- _What to work on_
Tally every line of the records below that includes "unfold", and reply with the total alone.

- _Task input_
(* ===== verification/FsDir.v ===== *)
(** * kernel/fs.c: directories

    A directory is a file of [struct dirent]s.  [dents] is the list of its
    entries, [dir_find] the entry a name has: dirlookup() computes it and
    dirlink() adds to it. *)

From stdpp Require Import base gmap sets strings numbers list.
From coqutil Require Import Byte Word.LittleEndianList.
From S2P Require Import Prelude Riscv Spinlock Block Sleeplock Fs FsBlocks FsAlloc FsBmap FsFile FsWrite FsInode FsItab FsThms.

(** ** Names *)

Lemma byte_eq_unsigned (a b : byte) : byte.unsigned a = byte.unsigned b → a = b.
Proof. intros H. rewrite <- (byte.of_Z_unsigned a), <- (byte.of_Z_unsigned b). by rewrite H. Qed.

Lemma strncmp_refl p n : strncmp_bytes p p n = 0.
Proof. revert p. induction n as [|n IH]; intros p; simpl; [done|]. case_match; [apply IH|lia]. Qed.

Lemma strncpy_length t n : length (strncpy_bytes t n) = n.
Proof.
  revert t. induction n as [|n IH]; intros [|c t]; [done|done|apply (length_replicate (S n))|].
  cbn [strncpy_bytes]. destruct (_ =? _); [apply length_replicate|]. simpl. by rewrite IH.
Qed.

(** A name is compared with its copy in an entry as with itself. *)
Lemma strncmp_strncpy p q n : strncmp_bytes p (strncpy_bytes q n) n = strncmp_bytes p q n.
Proof.
  revert p q. induction n as [|n IH]; intros p q; [done|]. cbn [strncmp_bytes].
  destruct q as [|c q]; cbn [strncpy_bytes]; [|destruct (Z.eqb_spec (byte.unsigned c) 0) as [Hc|Hc]]; cbn [hd tl replicate].
  - set (a := byte.unsigned (hd _ p)). change (byte.unsigned Byte.x00) with 0. by destruct (Z.eqb_spec a 0) as [->|].
  - rewrite Hc. set (a := byte.unsigned (hd _ p)). change (byte.unsigned Byte.x00) with 0. by destruct (Z.eqb_spec a 0) as [->|].
  - by rewrite IH.
Qed.

Lemma namecmp_copy p q : namecmp p (strncpy_bytes q DIRSIZ) = namecmp p q.
Proof. apply strncmp_strncpy. Qed.

(** ** Entries *)

Definition dentry (v : Z → block) (al : list Z) (k : Z) : dirent := get_dirent (fslice v al (16 * k) 16).
(** The [n] entries from entry [k] on. *)
Definition dents (v : Z → block) (al : list Z) (k : Z) (n : nat) : list dirent := (λ j, dentry v al (k + Z.of_nat j)) <$> seq 0 n.

Definition names (name : list byte) (de : dirent) : Prop := de_inum de ≠ 0 ∧ namecmp name (de_name de) = 0.
#[export] Instance names_dec name de : Decision (names name de).
Proof. unfold names. apply _. Defined.
#[export] Instance inum0_dec de : Decision (de_inum de = 0).
Proof. apply _. Defined.

Lemma dents_S v al k n : dents v al k (S n) = dentry v al k :: dents v al (k + 1) n.
Proof.
  unfold dents. cbn [seq fmap list_fmap]. f_equal; [f_equal; lia|]. rewrite <- fmap_S_seq, <- list_fmap_compose.
  apply list_fmap_ext. intros _ j _. simpl. f_equal. lia.
Qed.

Lemma dents_length v al k n : length (dents v al k n) = n.
Proof. unfold dents. by rewrite length_fmap, length_seq. Qed.

Lemma dents_lookup v al n j : (j < n)%nat → dents v al 0 n !! j = Some (dentry v al (Z.of_nat j)).
Proof. intros Hj. unfold dents. rewrite list_lookup_fmap, lookup_seq_lt by done. done. Qed.

Lemma get_dirent_bytes de : 0 ≤ de_inum de < 2 ^ 16 → length (de_name de) = DIRSIZ → get_dirent (dirent_bytes de) = de.
Proof.
  intros Hi Hn. destruct de as [i n]. simpl in *. unfold get_dirent, dirent_bytes. cbn [de_inum de_name].
  rewrite take_app_length', drop_app_length' by (by rewrite length_le_split).
  rewrite le_combine_split. f_equal; [by apply Z.mod_small|]. rewrite take_ge by lia. done.
Qed.

Section dir.
Context {B : BlockLayer} {U : UserMem} (sb : superblock) (Hly : layout sb).

(** The directory in entry [dp] of the inode table can be read. *)
Record dir_ok (s : fstate) (dp : nat) (n : nat) : Prop := {
  dk_txn : bl_txn (fs_bl s) [];
  dk_bufs : (size (bl_logged (fs_bl s)) + 3 ≤ NBUF)%nat;
  dk_dev : i_dev (geti dp s) = ROOTDEV;
  dk_type : i_type (geti dp s) = T_DIR;
  dk_size : i_size (geti dp s) = 16 * Z.of_nat n;
  dk_file : file_ok (bl_view (fs_bl s)) sb (i_addrs (geti dp s));
  dk_dense : dense (bl_view (fs_bl s)) (i_addrs (geti dp s)) (i_size (geti dp s))
}.

(** [s'] differs from [s] in the cached blocks alone. *)
Definition same_view (b : bl_state) (s s' : fstate) : Prop :=
  s' = set_fs_bl b s ∧ bl_txn b [] ∧ (∀ x, bl_view b x = bl_view (fs_bl s) x) ∧
  bl_logged b = bl_logged (fs_bl s) ∧ bl_limit b = bl_limit (fs_bl s).

Lemma dir_ok_same s dp n b : dir_ok s dp n → bl_txn b [] → (∀ x, bl_view b x = bl_view (fs_bl s) x) →
  bl_logged b = bl_logged (fs_bl s) → dir_ok (set_fs_bl b s) dp n.
Proof.
  intros [] Ht Hv Hl. destruct (view_ext sb _ _ Hv) as (_ & Hia & _).
  split; try done; cbn [set_fs_bl fs_bl]; [by rewrite Hl|by eapply file_ok_ext|].
  destruct dk_dense0 as [H1 H2]. split; [done|]. intros k. rewrite Hia. apply H2.
Qed.

Lemma dentry_ext v v' al k : (∀ x, v' x = v x) → dentry v' al k = dentry v al k.
Proof.
  intros Hv. destruct (view_ext sb _ _ Hv) as (_ & Hia & _). unfold dentry, fslice. f_equal.
  apply list_fmap_ext. intros _ j _. unfold fbyte. by rewrite Hia, Hv.
Qed.

Lemma dents_ext v v' al k n : (∀ x, v' x = v x) → dents v' al k n = dents v al k n.
Proof. intros Hv. unfold dents. apply list_fmap_ext. intros _ j _. by apply dentry_ext. Qed.

(** readi() of entry [k]. *)
Lemma read_entry s dp n k : dir_ok s dp n → 0 ≤ k < Z.of_nat n → ∃ b,
  readi dp KernDst (16 * k) sizeof_dirent s =
    Ret (sizeof_dirent, fslice (bl_view (fs_bl s)) (i_addrs (geti dp s)) (16 * k) 16) (set_fs_bl b s) ∧
  bl_txn b [] ∧ (∀ x, bl_view b x = bl_view (fs_bl s) x) ∧ bl_logged b = bl_logged (fs_bl s) ∧ bl_limit b = bl_limit (fs_bl s).
Proof using Hly.
  intros [] Hk. assert (Hmax : 16 * Z.of_nat n ≤ 274432) by (destruct dk_dense0 as [Hd _]; rewrite dk_size0 in Hd; fsnorm; lia).
  destruct (readi_spec sb Hly s dp (16 * k) sizeof_dirent) as (b & E & H); try done; [lia|].
  exists b. split; [|exact H]. rewrite dk_size0 in E. change sizeof_dirent with 16 in *.
  destruct (Z.leb_spec (16 * k) (16 * Z.of_nat n)); [|lia]. destruct (Z.ltb_spec (16 * k + 16) (2 ^ 32)); [|lia].
  cbn [andb] in E. rewrite Z.min_l in E by lia. exact E.
Qed.

(** The scan of dirlookup(), from entry [k] on with [m] to go. *)
Lemma dirlookup_loop_spec m fuel s dp n name k : dir_ok s dp n → (m < fuel)%nat → 0 ≤ k → k + Z.of_nat m = Z.of_nat n →
  ∃ b, bl_txn b [] ∧ (∀ x, bl_view b x = bl_view (fs_bl s) x) ∧ bl_logged b = bl_logged (fs_bl s) ∧ bl_limit b = bl_limit (fs_bl s) ∧
  dirlookup_loop fuel dp name (16 * k) s =
    match list_find (names name) (dents (bl_view (fs_bl s)) (i_addrs (geti dp s)) k m) with
    | None => Ret None (set_fs_bl b s)
    | Some (j, de) => (ip ← iget ROOTDEV (de_inum de); mret (Some (ip, 16 * (k + Z.of_nat j)))) (set_fs_bl b s)
    end.
Proof using Hly.
  revert fuel s k. induction m as [|m IH]; intros fuel s k Hd Hf Hk0 Hk; (destruct fuel as [|fuel]; [lia|]); pose proof Hd as [];
    cbn [dirlookup_loop]; rewrite gets_bind', dk_size0.
  - destruct (Z.ltb_spec (16 * k) (16 * Z.of_nat n)); [lia|]. exists (fs_bl s). rewrite set_fs_bl_id. done.
  - destruct (Z.ltb_spec (16 * k) (16 * Z.of_nat n)); [|lia].
    destruct (read_entry s dp n k Hd) as (b1 & E1 & Ht1 & Hv1 & Hl1 & Hm1); [lia|].
    rewrite (bind_Ret _ _ _ _ _ E1), Z.eqb_refl. cbn [negb fst snd]. rewrite dents_S. cbn [list_find].
    change (get_dirent (fslice _ _ _ _)) with (dentry (bl_view (fs_bl s)) (i_addrs (geti dp s)) k).
    set (de := dentry _ _ k). destruct (decide (names name de)) as [[Hn1 Hn2]|Hn].
    + apply Z.eqb_neq in Hn1. rewrite Hn1, Hn2. cbn [negb andb Z.eqb]. rewrite Z.add_0_r, dk_dev0. by exists b1.
    + assert (negb (de_inum de =? 0) && (namecmp name (de_name de) =? 0) = false) as ->.
      { apply not_true_is_false. intros E. zbool. by apply Hn. }
      destruct (IH fuel (set_fs_bl b1 s) (k + 1)) as (b & Ht & Hv & Hl & Hm & E); [by apply dir_ok_same|lia..|].
      cbn [set_fs_bl fs_bl] in *. change (geti dp (set_fs_bl b1 s)) with (geti dp s) in E.
      rewrite (dents_ext _ _ _ _ _ Hv1) in E. exists b. split_and!; [done| |congruence|congruence|].
      { intros x. by rewrite Hv. }
      change sizeof_dirent with 16. replace (16 * k + 16) with (16 * (k + 1)) by lia. rewrite E.
      destruct (list_find _ _) as [[j de']|]; [|done]. cbn [fmap option_fmap option_map prod_map fst snd id].
      replace (k + Z.of_nat (S j)) with (k + 1 + Z.of_nat j) by lia. done.
Qed.

(** The entry of [name] in the directory. *)
Definition dir_find (s : fstate) (dp : nat) (name : list byte) : option (nat * dirent) :=
  list_find (names name) (dents (bl_view (fs_bl s)) (i_addrs (geti dp s)) 0 (Z.to_nat (i_size (geti dp s) / 16))).

Lemma dir_count s dp n : dir_ok s dp n → Z.to_nat (i_size (geti dp s) / 16) = n.
Proof. intros []. rewrite dk_size0, Z.mul_comm, Z.div_mul by done. lia. Qed.

Lemma dirlookup_run s dp n name : dir_ok s dp n →
  ∃ b, bl_txn b [] ∧ (∀ x, bl_view b x = bl_view (fs_bl s) x) ∧ bl_logged b = bl_logged (fs_bl s) ∧ bl_limit b = bl_limit (fs_bl s) ∧
  dirlookup dp name s =
    match dir_find s dp name with
    | None => Ret None (set_fs_bl b s)
    | Some (j, de) => (ip ← iget ROOTDEV (de_inum de); mret (Some (ip, 16 * Z.of_nat j))) (set_fs_bl b s)
    end.
Proof using Hly.
  intros Hd. pose proof Hd as []. unfold dirlookup, dir_find. rewrite gets_bind', dk_type0. cbn [negb Z.eqb].
  rewrite (dir_count s dp n Hd), dk_size0.
  destruct (dirlookup_loop_spec n (S (Z.to_nat (16 * Z.of_nat n))) s dp n name 0) as (b & Ht & Hv & Hl & Hm & E); try done; try lia.
  exists b. split_and!; try done.
Qed.

(** dirlink()'s search for an empty entry. *)
Lemma dirlink_loop_spec m fuel s dp n k : dir_ok s dp n → (m < fuel)%nat → 0 ≤ k → k + Z.of_nat m = Z.of_nat n →
  ∃ b, bl_txn b [] ∧ (∀ x, bl_view b x = bl_view (fs_bl s) x) ∧ bl_logged b = bl_logged (fs_bl s) ∧ bl_limit b = bl_limit (fs_bl s) ∧
  dirlink_loop fuel dp (16 * k) s =
    Ret (match list_find (λ de, de_inum de = 0) (dents (bl_view (fs_bl s)) (i_addrs (geti dp s)) k m) with
         | None => 16 * Z.of_nat n | Some (j, _) => 16 * (k + Z.of_nat j) end) (set_fs_bl b s).
Proof using Hly.
  revert fuel s k. induction m as [|m IH]; intros fuel s k Hd Hf Hk0 Hk; (destruct fuel as [|fuel]; [lia|]); pose proof Hd as [];
    cbn [dirlink_loop]; rewrite gets_bind', dk_size0.
  - destruct (Z.ltb_spec (16 * k) (16 * Z.of_nat n)); [lia|]. exists (fs_bl s). rewrite set_fs_bl_id. simpl.
    split_and!; try done. f_equal. lia.
  - destruct (Z.ltb_spec (16 * k) (16 * Z.of_nat n)); [|lia].
    destruct (read_entry s dp n k Hd) as (b1 & E1 & Ht1 & Hv1 & Hl1 & Hm1); [lia|].
    rewrite (bind_Ret _ _ _ _ _ E1), Z.eqb_refl. cbn [negb fst snd]. rewrite dents_S. cbn [list_find].
    change (get_dirent (fslice _ _ _ _)) with (dentry (bl_view (fs_bl s)) (i_addrs (geti dp s)) k).
    set (de := dentry _ _ k). destruct (Z.eqb_spec (de_inum de) 0) as [H0|H0].
    + rewrite decide_True by done. rewrite Z.add_0_r. by exists b1.
    + rewrite decide_False by done.
      destruct (IH fuel (set_fs_bl b1 s) (k + 1)) as (b & Ht & Hv & Hl & Hm & E); [by apply dir_ok_same|lia..|].
      cbn [set_fs_bl fs_bl] in *. change (geti dp (set_fs_bl b1 s)) with (geti dp s) in E.
      rewrite (dents_ext _ _ _ _ _ Hv1) in E. exists b. split_and!; [done| |congruence|congruence|].
      { intros x. by rewrite Hv. }
      change sizeof_dirent with 16. replace (16 * k + 16) with (16 * (k + 1)) by lia. rewrite E.
      destruct (list_find _ _) as [[j de']|]; [|done]. cbn [fmap option_fmap option_map prod_map fst snd id].
      replace (k + Z.of_nat (S j)) with (k + 1 + Z.of_nat j) by lia. done.
Qed.
End dir.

- _Response to this exercise_
9